Она злилась и была расстроена, и это очень удивило Виго. Ему казалось, она расстроена именно тем, что он пытается её спасти. Как будто хотела, чтобы он её оттолкнул.
— Тебе не ясны мои мотивы? Ладно. Я не буду лгать. Скажу правду, пусть это и не самая лёгкая правда для меня, — произнёс он негромко, встал и отошёл к окну, — но ты права. Между камалео и его хозяином должно быть доверие. И я тебе, в некотором смысле, доверяю, как бы странно это ни звучало. Доверяю больше, чем членам своей семьи. И в этом виновата не эйфория, я могу отличить одно от другого.

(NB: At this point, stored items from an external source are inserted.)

(** * Higuchi fractal dimension feature extractor ([methods/fractal.py])

    A shallow embedding of [higuchi_fractal] and of the NumPy operations it
    calls, with the properties of its scale selector, curve-length
    estimator, log-log regressor, batch driver and output reshaper, and of
    the per-subject loops of the two pipelines that use it.

    Numbers.  Python [int]s are [Z], array extents are [nat].  Every finite
    double is a real number, and array elements are modelled as reals [R]
    with exact sums, differences, products and quotients: the theorems
    describe the program up to the rounding of IEEE doubles, on data for
    which no intermediate result overflows.  Two results that the source
    obtains from double arithmetic inside NumPy, and whose last bit decides
    an integer or a returned value, are not computed here but are
    parameters of the embedding: the ten samples of [np.logspace] and the
    slope returned by [np.polyfit].  What a theorem needs of them is a
    hypothesis of that theorem.  Module [Ieee] repeats the per-signal loop
    on samples that may be infinite or NaN. *)

From Stdlib Require Import ZArith Reals Lra Lia Psatz Sorting.Sorted.
From stdpp Require Import base strings gmap list pretty.

Set Warnings "-register-all".

(** ** NumPy operations used by the source *)

(** Value of a floating-point expression that may leave the reals. *)
Inductive npfloat :=
| Finite (r : R)
| PosInf
| NegInf
| NaN.

Module Np.

(** [np.log]: minus infinity at zero, NaN below zero. *)
Definition log (x : R) : npfloat :=
  if Rlt_dec 0 x then Finite (ln x)
  else if Req_dec_T x 0 then NegInf
  else NaN.

Definition isinf (v : npfloat) : bool :=
  match v with PosInf | NegInf => true | _ => false end.

Definition isnan (v : npfloat) : bool :=
  match v with NaN => true | _ => false end.

(** The real carried by a finite value (the regression only ever receives
    finite values, see [points_coordinates]). *)
Definition to_real (v : npfloat) : R :=
  match v with Finite r => r | _ => 0%R end.

(** [a.sum()] *)
Definition sum (a : list R) : R := foldr Rplus 0%R a.

(** [a.mean()] *)
Definition mean (a : list R) : R := (sum a / INR (length a))%R.

(** [np.diff(a)]: [out[i] = a[i+1] - a[i]]. *)
Fixpoint diff (a : list R) : list R :=
  match a with
  | x :: (y :: _) as t => (y - x)%R :: diff t
  | _ => []
  end.

(** [np.abs(a)] *)
Definition abs (a : list R) : list R := map Rabs a.

(** [np.arange(start, stop, step)] for a positive step: the
    [ceil((stop - start) / step)] numbers [start + j * step]. *)
Definition arange (start stop step : nat) : list nat :=
  map (λ j, start + j * step)%nat (seq 0 ((stop - start + (step - 1)) / step)).

(** [a[idx]] with an index array (every index used by the source is in
    range, see [arange_in_range]). *)
Definition take (a : list R) (idx : list nat) : list R :=
  map (λ i, default 0%R (a !! i)) idx.

(** [a[mask]] with a boolean mask. *)
Fixpoint compress {A} (mask : list bool) (a : list A) : list A :=
  match mask, a with
  | b :: mask, x :: a => if b then x :: compress mask a else compress mask a
  | _, _ => []
  end.

(** [mask.sum()] *)
Definition count_nonzero (mask : list bool) : nat :=
  foldr (λ (b : bool) n, if b then S n else n) 0%nat mask.

(** [a.reshape(rows, cols)] of row-major data, as the list of its rows. *)
Definition reshape2 (rows cols : nat) (a : list R) : list (list R) :=
  map (λ i, firstn cols (skipn (i * cols) a)) (seq 0 rows).

(** The cast of a double to [int] ([dtype=int] in [np.logspace] is
    [astype(int)]): truncation toward zero. *)
Definition astype_int (v : R) : Z :=
  if Rle_dec 0 v then Int_part v else (- Int_part (- v))%Z.

(** Sample [i] of [np.logspace(0, np.log10(max_k), num=10)] in exact
    arithmetic: [10 ** (i * log10(max_k) / 9)]. *)
Definition logspace_exact (max_k : Z) (i : nat) : R :=
  Rpower 10 (INR i * (ln (IZR max_k) / ln 10) / 9).

(** The ten doubles [samples] that [np.logspace] returns lie within the
    relative error [err] of the exact samples.  (The double computation is
    [log10], one division, one multiplication and [pow]; which side of the
    exact value a sample falls on depends on the platform's [libm].) *)
Definition logspace_within (err : R) (max_k : Z) (samples : list R) : Prop :=
  length samples = 10%nat ∧
  ∀ i v, samples !! i = Some v →
    (Rabs (v - logspace_exact max_k i) <= err * logspace_exact max_k i)%R.

(** The ten samples in exact arithmetic: one function among those that
    [logspace_within] admits. *)
Definition logspace_ideal (max_k : Z) : list R :=
  map (logspace_exact max_k) (seq 0 10).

Эйфория дарит наслаждение и заставляет желать его снова, заставляет отдавать всё, чтобы получать её ещё и ещё. Это мучительная зависимость. И это правда, что я хочу тебе помочь, но не из — за эйфории, а просто так. Я хочу позаботиться о тебе, хочу быть рядом, видеть тебя, слышать, разговаривать, чувствовать… Я не хочу этого умом, но хочу сердцем. И я знаю, что ты эмпат, что ты умеешь подстраиваться под чужие желания, ты умеешь давать человеку то, чего он хочет, отражать его потребности и именно это ты делаешь со мной. Ты долго была рядом, ты меня изучила, и я для тебя стал лёгкой добычей. И это стократ хуже всего, понимать, что всё это была ложью, просто оболочкой, а могло быть настоящим. Я знаю, что не должен тебе верить, и мой ум пытается меня останавливать, но сердце всё равно заставляет желать того, что ты создаёшь. Этой иллюзии. Желать и верить, что может быть… а вдруг это правда? И хотя я знаю, что это всего лишь театр, а ты кукла из папье — маше внутри которой ничего нет, но… я люблю тебя. Люблю тебя той, какая ты есть, и, наверное, я просто люблю в тебе ту часть своей мечты о той, кем ты могла бы быть, — он обернулся и посмотрел на Эмбер. — Я знаю, что ты будешь пытаться выбраться, ты будешь использовать мои чувства против меня, ты будешь лгать, играть и говорить мне то, что я хочу услышать. Вот поэтому я говорю тебе это открыто, чтобы ты не питала иллюзий, что тебе удастся обмануть мои чувства. Мой ум не проиграет моему сердцу. Мне просто нужно немного времени, чтобы эти чувства победить. Поэтому, Эмбер, я тебя прошу — не пытайся казаться влюблённой или соблазнить меня. Не взывай к моим чувствам. Я всё равно в это не поверю. Единственный способ для тебя выбраться из всей этой истории живой — сотрудничество. Я с тобой абсолютно честен, и даю тебе слово, что если ты тоже будешь честна, не будешь мне лгать, то ты покинешь этот дом, как только мы закончим с расследованием. Ты знаешь, я умею держать слово. И если ты согласна, то мы обсудим правила игры.
Эти слова ему приходилось выдирать из своего горла. Он говорил, а сам ждал, что она оборвёт его, скажет, что всё это неправда, что у неё тоже есть чувства, и что они настоящие. И даже если она бы солгала — он всё равно хотел и ждал этих слов.